Kepala Bagian Tata Usaha Dinas Pendidikan Sultra Drs Masri MPd, mengatakan, sebagai pengajar pada jenjang pendidikan dasar dan menengah tentu saja guru yang paling resah saat penyelenggaraan UN. UN menjadi momok sebagian besar orang, baik dari pendidik maupun peserta didik (siswa-red) itu sendiri.

“ Hasil pengamatan yang dilakukan Dinas Pendidikan Sultra, ada sekolah yang belum menerapkan aturan yang berkenaan dengan penyelenggaraan pendidikan khususnya UN. Merujuk pada PP Nomor 19 Tahun 2005, penilaian pendidikan pada jenjang pendidikan dasar dan menengah memiliki tiga tahapan yang selama ini tidak dilaksanakan dengan baik,”tandas Masri.

Penilaian tersebut, lanjutnya, adalah penilaian hasil belajar yang dilaksanakan pendidik itu sendiri.
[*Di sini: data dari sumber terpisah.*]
(* ===== verification/ProcessesSim.v ===== *)
(** * Every run of the processes is a run of the world

    What a thread of [Processes] has in its hands is put back: a message an
    order sender has not sent yet counts as sent, a message a receiver has not
    handled as not received, and the orders a stock has taken as still in its
    window.  With this view every step of [Processes.process_step] is a step of
    [World.world_step] or changes nothing, so that what [WorldProps] shows of
    the world holds of the processes. *)

From stdpp Require Import gmap relations.
From S2P Require Import Prelude Double Bytes Config Types StdHeap DeclBook StockExchange.
From S2P Require Import MatchSpec Matching MatchProps OrderedCommit EngineProps.
From S2P Require Import BlockQueue SlidingWindow Messages Exchange Trader TraderProps.
From S2P Require Import TradeReceiver TradeReceiverProps Protocol StockFlow Rules World WorldView WorldInv WorldProps Processes.
#[local] Open Scope Z_scope.

(** ** Polling a window in pieces *)
Lemma poll_all_polls fuel (w w1 : SlidingWindow Order) os :
  polls w os w1 -> poll w1 = Done (None, w1) ->
  poll_all fuel w = Done (os, w1) \/ poll_all fuel w = Fault OutOfFuel.
Proof.
  revert w fuel. induction os as [|o os IH]; intros w [|fuel] Hp Hn; cbn [poll_all]; try (by right).
  - simpl in Hp. subst. rewrite Hn, bind_Done. by left.
  - destruct Hp as (w2 & Ho & Hp). rewrite Ho, bind_Done.
    destruct (IH w2 fuel Hp Hn) as [-> | ->]; [left|right]; done.
Qed.

(** The windows of the exchange before and after some orders were taken. *)
Definition window_behind (before : option (SlidingWindow Order)) (os : list Order)
    (now : option (SlidingWindow Order)) : Prop :=
  match before, now with
  | Some w, Some w1 => polls w os w1
  | None, None => os = []
  | _, _ => False
  end.

(** ** The view *)
Definition arrived_at (z : exchange_threads) (t : nat) : list bytes :=
  match arrived z with Some (t', msg) => if decide (t' = t) then [msg] else [] | None => [] end.
Definition received_at (y : trader_threads) (e : nat) : list bytes :=
  match received y with Some (e', msg) => if decide (e' = e) then [msg] else [] | None => [] end.
Definition unsent_at (y : trader_threads) (e : nat) : list bytes := option_list (unsent y !! e).

Definition held {A} (l : list A) (k : nat) (h : A -> list bytes) : list bytes := from_option h [] (l !! k).

Lemma held_insert {A} (l : list A) k a k' h :
  (k < length l)%nat -> held (<[k := a]> l) k' h = if decide (k' = k) then h a else held l k' h.
Proof.
  intros Hk. unfold held. case_decide as Hd; [subst; by rewrite list_lookup_insert_eq|by rewrite list_lookup_insert_ne].
Qed.

Lemma held_at {A} (l : list A) k a h : l !! k = Some a -> held l k h = h a.
Proof. unfold held. by intros ->. Qed.

(** An update that leaves what is held alone. *)
Lemma held_same {A} (l : list A) k a a' k' h : l !! k = Some a -> h a' = h a -> held (<[k := a']> l) k' h = held l k' h.
Proof.
  intros Hk Hh. rewrite held_insert by (by eapply lookup_lt_Some). case_decide; [subst|done]. by rewrite (held_at _ _ a), Hh.
Qed.

Section sim.
Context `{HeapLib} `{FileIO} {Qo Qm : Type} `{Fifo Qo Order} `{Fifo Qm bytes} (cfg : Config).
Implicit Types (w : world Qo Qm) (p : trader_proc Qo) (x : exchange_proc Qm) (f : processes Qo Qm).
Implicit Types (y : trader_threads) (z : exchange_threads).

Record exchange_behind z x x' : Prop := {
  eb_pending : ep_pending x' = ep_pending x;
  eb_queue : ep_queue x' = ep_queue x;
  eb_sending : ep_sending x' = ep_sending x;
  eb_stocks : stock_exchange (ep_exchange x') = stock_exchange (ep_exchange x);
  eb_windows code : window_behind (order_buffer (ep_exchange x') !! code) (taken z code)
                      (order_buffer (ep_exchange x) !! code);
  eb_idle code : is_Some (taking z !! code) -> pending x code = [];
  eb_taking code : is_Some (taking z !! code) -> is_Some (stock_exchange (ep_exchange x) !! code);
  eb_one_sender : length (sender_locks (exchange_console z)) = 1%nat;
}.

Record simulates f w : Prop := {
  sm_traders : w_traders w = w_traders (pr_world f);
  sm_orders t e : chan (w_orders w) (t, e) =
    held (pr_exchanges f) e (fun z => arrived_at z t) ++ chan (w_orders (pr_world f)) (t, e) ++
    held (pr_traders f) t (fun y => unsent_at y e);
  sm_reports t e : chan (w_reports w) (t, e) =
    held (pr_traders f) t (fun y => received_at y e) ++ chan (w_reports (pr_world f)) (t, e);
  sm_exchanges e x z : w_exchanges (pr_world f) !! e = Some x -> pr_exchanges f !! e = Some z ->
    exists x', w_exchanges w !! e = Some x' /\ exchange_behind z x x';
  sm_senders t y e : pr_traders f !! t = Some y -> is_Some (unsent y !! e) -> (e < Z.to_nat (exchange_num cfg))%nat;
  sm_count_t : length (pr_traders f) = length (w_traders w);
  sm_count_e : length (pr_exchanges f) = length (w_exchanges w) /\
    length (w_exchanges (pr_world f)) = length (w_exchanges w);
}.

(** A change at one exchange, and one at a trader. *)
Lemma sim_exchange w ys zs w' e x x1 z1 x1' os os' rs rs' :
  simulates (mkProcesses w ys zs) w' -> w_exchanges w !! e = Some x -> exchange_behind z1 x1 x1' ->
  (forall t e', chan os' (t, e') = held (<[e := z1]> zs) e' (fun z => arrived_at z t) ++ chan os (t, e') ++
     held ys t (fun y => unsent_at y e')) ->
  (forall t e', chan rs' (t, e') = held ys t (fun y => received_at y e') ++ chan rs (t, e')) ->
  simulates (mkProcesses (mkWorld (w_traders w) (<[e := x1]> (w_exchanges w)) os rs) ys (<[e := z1]> zs))
    (mkWorld (w_traders w') (<[e := x1']> (w_exchanges w')) os' rs').
Proof.
  intros [Ht _ _ Hex Hsd Hct [Hce Hce']] Hx Hb Hos Hrs. simpl in *. pose proof (lookup_lt_Some _ _ _ Hx).
  split; simpl; try done; [|by rewrite !length_insert].
  intros e' x2 z2 [(<- & <- & _)|[Hne Hx2]]%list_lookup_insert_Some Hz2.
  - rewrite list_lookup_insert_eq in Hz2 by lia. injection Hz2 as <-. exists x1'.
    by rewrite list_lookup_insert_eq by lia.
  - rewrite list_lookup_insert_ne in Hz2 by done. rewrite list_lookup_insert_ne by done. by apply Hex.
Qed.

Lemma sim_trader w ys zs w' t y1 ts os os' rs rs' :
  simulates (mkProcesses w ys zs) w' -> length ts = length (w_traders w) ->
  (forall e, is_Some (unsent y1 !! e) -> (e < Z.to_nat (exchange_num cfg))%nat) ->
  (forall t' e, chan os' (t', e) = held zs e (fun z => arrived_at z t') ++ chan os (t', e) ++
     held (<[t := y1]> ys) t' (fun y => unsent_at y e)) ->
  (forall t' e, chan rs' (t', e) = held (<[t := y1]> ys) t' (fun y => received_at y e) ++ chan rs (t', e)) ->
  simulates (mkProcesses (mkWorld ts (w_exchanges w) os rs) (<[t := y1]> ys) zs)
    (mkWorld ts (w_exchanges w') os' rs').
Proof.
  intros [Ht _ _ Hex Hsd Hct [Hce Hce']] Hts Hy1 Hos Hrs. simpl in *. split; simpl; try done.
  - intros t' y e [(<- & <- & _)|[_ Hy]]%list_lookup_insert_Some; [apply Hy1|by eapply Hsd].
  - by rewrite length_insert, Hts, <- Ht.
Qed.
Context (rules : Z -> Z -> order_rule) (inputs : Z -> list Order) (Henv : world_env cfg inputs).

Abbreviation inv := (world_inv cfg rules inputs).
Abbreviation moves := (rule_step (stock_num cfg) rules inputs).
Abbreviation wrun := (rtc (world_step cfg)).
(** Once every cell is placed, row [t] is the orders of stock [t]. *)
Lemma placed_row data rows t :
  placed data (loader_nx_matrix cfg * plane cfg) rows -> 0 <= t < stock_num cfg ->
  rows !! Z.to_nat t = Some (stock_cells cfg data t).
Proof.
  intros [Hr Hc Hcells] Ht. pose proof dims_facts as (HM & Ex & Hq & Hf & Hn & En).
  destruct (lookup_lt_is_Some_2 rows (Z.to_nat t)) as [row Hlook]; [lia|]. rewrite Hlook. f_equal.
  assert (Hlen : Z.of_nat (length row) = stock_orders cfg)
    by (apply Hc; by eapply list_elem_of_lookup_2).
  apply list_eq. intros k. unfold stock_cells. rewrite list_lookup_fmap.
  destruct (decide (k < Z.to_nat (stock_orders cfg))%nat) as [Hk|Hk].
  - rewrite lookup_seq_lt by done. cbn [fmap option_fmap option_map]. rewrite Nat.add_0_l.
    set (q := Z.of_nat k / plane cfg). set (w := Z.of_nat k mod plane cfg).
    assert (Hw : 0 <= w < plane cfg) by (apply Z.mod_pos_bound; lia).
    assert (Hdiv : Z.of_nat k = plane cfg * q + w) by (apply Z.div_mod; lia).
    assert (Hq' : 0 <= q < planes_per_stock cfg).
    { split; [apply Z.div_pos; lia|]. apply Z.div_lt_upper_bound; [lia|]. unfold stock_orders in *. lia. }
    assert (E1 : (q * stock_num cfg + t) mod stock_num cfg = t)
      by (rewrite Z.add_comm, Z.mod_add by lia; by apply Z.mod_small).
    assert (E2 : (q * stock_num cfg + t) / stock_num cfg = q)
      by (rewrite Z.div_add_l, Z.div_small by lia; lia).
    destruct (Hcells (q * stock_num cfg + t) w) as (row' & Hl & Hcell); [nia|done| |].
    { assert (q * stock_num cfg + t < loader_nx_matrix cfg) by nia. nia. }
    rewrite E1, Hlook in Hl. injection Hl as <-. rewrite E2 in Hcell.
    replace (Z.to_nat (q * plane cfg + w)) with k in Hcell by lia. done.
  - rewrite lookup_ge_None_2 by lia. by rewrite lookup_seq_ge by lia.
Qed.

Lemma placed_init data n :
  n <= 0 -> placed data n (replicate (Z.to_nat (stock_num cfg)) (replicate (Z.to_nat (stock_orders cfg)) (mkSortStruct 0 0))).
Proof.
  pose proof dims_facts as (HM & _ & _ & _ & Hn & _). pose proof dk as [_ _ _ Hs _ _]. intros Hle. split.
  - rewrite length_replicate. lia.
  - intros row Hin. apply elem_of_replicate in Hin as [-> _]. rewrite length_replicate. lia.
  - intros x w Hx Hw Hlt. nia.
Qed.

(** Every order of the matrix is a cell of its stock. *)
Lemma stock_cells_complete data x y z oid :
  0 <= x < loader_nx_matrix cfg -> 0 <= y < loader_ny_matrix cfg -> 0 <= z < loader_nz_matrix cfg ->
  data !! Z.to_nat (x * (loader_ny_matrix cfg * loader_nz_matrix cfg) + y * loader_nz_matrix cfg + z) = Some oid ->
  mkSortStruct oid (set_coor x y z) ∈ stock_cells cfg data (x mod stock_num cfg).
Proof.
  intros Hx Hy Hz Hoid. pose proof dk as [Dx Dy Dz Hs _ _].
  pose proof dims_facts as (HM & _). set (w := y * loader_nz_matrix cfg + z).
  assert (Hw : 0 <= w < plane cfg) by (unfold w, plane; nia).
  pose proof (cell_column x w Hx Hw) as (Hrow & Hqx & Hcol).
  apply list_elem_of_fmap. exists (Z.to_nat (x / stock_num cfg * plane cfg + w)).
  split; [|apply elem_of_seq; lia]. cbv zeta. rewrite Z2Nat.id by lia.
  rewrite Z.div_add_l, (Z.div_small w) by lia.
  replace ((x / stock_num cfg + 0) * stock_num cfg + x mod stock_num cfg) with x
    by (pose proof (Z.div_mod x (stock_num cfg)); lia).
  rewrite (Z.add_comm _ w), Z.mod_add, (Z.mod_small w) by lia. unfold cell. f_equal.
  - replace (x * plane cfg + w)
      with (x * (loader_ny_matrix cfg * loader_nz_matrix cfg) + y * loader_nz_matrix cfg + z)
      by (unfold w, plane; lia). by rewrite Hoid.
  - unfold w. rewrite Z.div_add_l, (Z.div_small z), Z.add_0_r by lia.
    by rewrite (Z.add_comm _ z), Z.mod_add, (Z.mod_small z) by lia.
Qed.

(** The coordinates of a cell of stock [t]. *)
Lemma stock_cells_struct_ok data t : 0 <= t < stock_num cfg -> Forall (struct_ok cfg t) (stock_cells cfg data t).
Proof.
  intros Ht. pose proof dims_facts as (HM & Ex & Hq & Hf & Hn & En).
  pose proof dk as [Dx Dy Dz Hs _ _].
  apply Forall_forall. intros ss Hin. unfold stock_cells in Hin.
  apply list_elem_of_fmap in Hin as (k & -> & Hk). apply elem_of_seq in Hk.
  cbv zeta. set (q := Z.of_nat k / plane cfg). set (w := Z.of_nat k mod plane cfg).
  assert (Hw : 0 <= w < plane cfg) by (apply Z.mod_pos_bound; lia).
  assert (Hdiv : Z.of_nat k = plane cfg * q + w) by (apply Z.div_mod; lia).
  assert (Hq' : 0 <= q < planes_per_stock cfg).
  { split; [apply Z.div_pos; lia|]. apply Z.div_lt_upper_bound; [lia|]. unfold stock_orders in *. lia. }
  assert (Hx : 0 <= q * stock_num cfg + t < loader_nx_matrix cfg) by nia.
  pose proof (Z.mod_pos_bound w (loader_nz_matrix cfg) ltac:(lia)).
  assert (Hy : 0 <= w / loader_nz_matrix cfg < loader_ny_matrix cfg).
  { split; [apply Z.div_pos; lia|]. apply Z.div_lt_upper_bound; [lia|]. unfold plane in *. lia. }
  unfold cell. destruct (get_set_coor (q * stock_num cfg + t) (w / loader_nz_matrix cfg) (w mod loader_nz_matrix cfg))
    as (Gx & Gy & Gz).
  rewrite (Z.mod_small (q * stock_num cfg + t)) in Gx by lia.
  rewrite (Z.mod_small (w / loader_nz_matrix cfg)) in Gy by lia.
  rewrite (Z.mod_small (w mod loader_nz_matrix cfg)) in Gz by lia.
  split; cbn [ss_coor]; rewrite ?Gx, ?Gy, ?Gz; [lia..|].
  rewrite Z.add_comm, Z.mod_add by lia. by apply Z.mod_small.
Qed.
End split.

(** ** The sort *)
#[global] Instance SortStruct_le_total : Total SortStruct_le.
Proof.
  intros [i c] [j d]. unfold SortStruct_le, SortStruct_lt. cbn [ss_order_id ss_coor].
  destruct (Z.eqb_spec i j), (Z.eqb_spec j i); cbn [negb]; rewrite ?Z.ltb_ge; lia.
Qed.

#[global] Instance SortStruct_le_trans : Transitive SortStruct_le.
Proof.
  intros [i c] [j d] [k e]. unfold SortStruct_le, SortStruct_lt. cbn [ss_order_id ss_coor].
  destruct (Z.eqb_spec j i), (Z.eqb_spec k j), (Z.eqb_spec k i); cbn [negb]; rewrite ?Z.ltb_ge; lia.
Qed.

#[global] Instance SortStruct_le_antisymm : AntiSymm (=) SortStruct_le.
Proof.
  intros [i c] [j d]. unfold SortStruct_le, SortStruct_lt. cbn [ss_order_id ss_coor].
  destruct (Z.eqb_spec j i), (Z.eqb_spec i j); cbn [negb]; rewrite ?Z.ltb_ge; intros;
    try (exfalso; lia). subst. f_equal. lia.
Qed.

(** Any sorted arrangement of the elements is the one of the model. *)
Lemma sort_structs_unique l l' :
  l' ≡ₚ l -> StronglySorted SortStruct_le l' -> l' = sort_structs l.
Proof.
  intros Hp Hs. apply (StronglySorted_unique SortStruct_le); [done| |].
  - apply (StronglySorted_merge_sort SortStruct_le).
  - unfold sort_structs. by rewrite merge_sort_Permutation.
Qed.

Lemma sort_structs_sorted l : StronglySorted SortStruct_le (sort_structs l).
Proof. apply (StronglySorted_merge_sort SortStruct_le). Qed.

Lemma sort_structs_perm l : sort_structs l ≡ₚ l.
Proof. apply merge_sort_Permutation. Qed.

(** The loop that sorts the rows. *)
Lemma sort_rows_spec (s : Z) (rows : list (list SortStruct)) :
  0 <= s -> Z.of_nat (length rows) = s ->
  for_lt s (fun t rows => array_update rows t (fun l => Done (sort_structs l))) rows
    = Done (map sort_structs rows).
Proof.
  intros Hs Hlen.
  destruct (for_lt_inv (fun t rs => rs = map sort_structs (take (Z.to_nat t) rows) ++ drop (Z.to_nat t) rows)
    s (fun t rows => array_update rows t (fun l => Done (sort_structs l))) rows) as (rs & E & ->);
    [done|done| |].
  - intros t rs Ht ->. destruct (lookup_lt_is_Some_2 rows (Z.to_nat t)) as [row Hrow]; [lia|].
    pose proof (lookup_lt_Some _ _ _ Hrow).
    assert (El : length (map sort_structs (take (Z.to_nat t) rows)) = Z.to_nat t)
      by (rewrite length_map, length_take; lia).
    erewrite array_update_ok; [|lia| |done].
    2:{ rewrite lookup_app_r by lia. rewrite El, Nat.sub_diag, lookup_drop, Nat.add_0_r. done. }
    eexists. split; [done|]. rewrite insert_app_r_alt by lia. rewrite El, Nat.sub_diag.
    replace (Z.to_nat (t + 1)) with (S (Z.to_nat t)) by lia.
    rewrite (take_S_r _ _ _ Hrow), map_app, <- app_assoc. f_equal.
    by rewrite (drop_S _ _ _ Hrow).
  - rewrite E. rewrite take_ge, drop_ge, app_nil_r by lia. done.
Qed.

(** ** Loading the order ids *)
Section order_ids.
Context `{HH : HDF5} (laws : HDF5Laws HH) (cfg : Config) (dk : dims_ok cfg).

Lemma load_order_id_spec L part fname data :
  loader_inited L = true -> get_input_fname L part order_id_idx = Done fname ->
  h5_rank fname "order_id" = Some 3 ->
  h5_read_int fname "order_id" [loader_nx_matrix cfg; loader_ny_matrix cfg; loader_nz_matrix cfg] [0; 0; 0]
    = Some data ->
  exists rows, load_order_id_from_file cfg L part = Done rows /\
    Z.of_nat (length rows) = stock_num cfg /\
    forall t, 0 <= t < stock_num cfg -> rows !! Z.to_nat t = Some (sort_structs (stock_cells cfg data t)).
Proof.
  intros HL Hname Hrank Hread. pose proof dk as [Dx Dy Dz Hs Hd Hfit].
  pose proof (dims_facts cfg dk) as (HM & Ex & Hq & Hf & Hn & En).
  pose proof (h5_read_int_size _ _ _ _ _ Hread) as Hlen.
  unfold load_order_id_from_file. rewrite Hname, bind_Done.
  rewrite (load_matrix_ok h5_read_int L fname "order_id" _ _ _ data), bind_Done by (done || lia).
  rewrite orders_per_stock_ok, bind_Done by done.
  unfold vec_new. destruct (Z.ltb_spec (stock_orders cfg) 0); [lia|]. rewrite bind_Done.
  destruct (Z.ltb_spec (stock_num cfg) 0); [lia|]. rewrite bind_Done.
  destruct (split_order_ids_spec cfg dk data (replicate (Z.to_nat (stock_num cfg))
    (replicate (Z.to_nat (stock_orders cfg)) (mkSortStruct 0 0)))) as (rows & -> & Hrows).
  { rewrite Hlen. unfold block_size, plane. cbn [foldr]. lia. }
  { by apply placed_init. }
  rewrite bind_Done. rewrite sort_rows_spec by (lia || apply Hrows).
  eexists. split; [done|]. rewrite length_map. split; [apply Hrows|].
  intros t Ht. by rewrite list_lookup_fmap, (placed_row cfg dk data rows t Hrows Ht).
Qed.
End order_ids.

(** ** Hooks *)

(** Field [j] of hook [y] of stock [x]. *)
Definition hook_field (data : list Z) (x y j : Z) : Z := default 0 (data !! Z.to_nat (x * (100 * 4) + y * 4 + j)).

Definition hook_target (data : list Z) (x y : Z) : HookTarget :=
  mkHookTarget (hook_field data x y 1) (hook_field data x y 2) (hook_field data x y 3).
Tepatnya, saat proses belajar mengajar, guru cenderung memberikan nilai subyektif, tidak menilai siswa dengan kompetensi yang dimiliki siswa. Penilaian hasil belajar yang dilakukan oleh satuan pendidik, umumnya sebagian kepala sekolah mengharuskan semua siswanya naik kelas, sehingga untuk menghindari teguran dari kepala sekolah guru cenderung memberi nilai sesuai kehendak kepala sekolah serta penilaian hasil belajar yang dilakukan oleh pemerintah yaitu melalui UN.

“Ada beberapa hal agar UN dapat dijadikan alat untuk memajukan mutu pendidikan di antaranya, perlunya sosialisasi, pembuatan kisi-kisi yang melibatkan semua kompenen, perakitan soal, pendataan peserta ujian, pencetakan naskah, pendistribusian naskah ke daerah-daerah, pengawasan, pelaksanaan UN serta penetapan kelulusan,” ungkap mantan Kepala SMAN 2 Kendari ini.

Staf LPM Sultra Alaudin Majid, mengakui selama penyelenggaraan UN banyak kritikan dari masyarakat baik pemerhati pendidikan ataupun masyarakat umum. Mereka mengganggap UN tidak berjalan dengan adil. Karenanya, sebagai penyelenggara UN dituntut menggunakan langkah yang jitu untuk mengantisipasi fakta yang akan terjadi dilapangan selama ini.

“Kondisi penyelangaraan UN, masih terdapat penyimpangan dari apa yang ditentukan dengan prosedur operasi standar. Penyimpangan ini muncul pada tingkat provinsi, Kabupaten/Kota dan satuan pendidikan. Ketidaksesuaian seperti kondisi bahan ujian di antaranya jumlah soal yang kurang, lembar jawaban sobek, hasil cetak naskah buram serta halaman soal yang terbalik,” tutur Alaudin Majid.

Rektor Unhalu Prof Dr Ir Usman Rianse MS, juga menjelaskan, jika tahun ini penyelenggaraan UN berhasil membangun citra UN, maka dapat menjadi virus positif bagi pengembangan kualitas pendidikan di Sultra. Perubahan strategi pelaksaan UN, bagi SMA dan Madrasah Alliyah adalah keinginan pemerintah dan masyarakat yang dituangkan dalam UU Nomor 20 Tahun 2003, bahwa UN diselenggarakan dengan lembaga independen sehingga tidak bertentangan dengan otonomi daerah karena organisasi independen yang disepakati pada tingkat nasional adalah badan standar nasional pendidikan. Sementara hasil ujian tertentu harus menjadi salah satu syarat untuk melanjutkan pendidikan pada jenjang berikutnya.

“Ide itu pernah diminta majelis rektor se-Indonesia, 20 hingga 30 persen hasil UN dapat dijadikan syarat untuk masuk Perguruan Tinggi, namun ditolak, karena UN belum kredibel,” pungkasnya.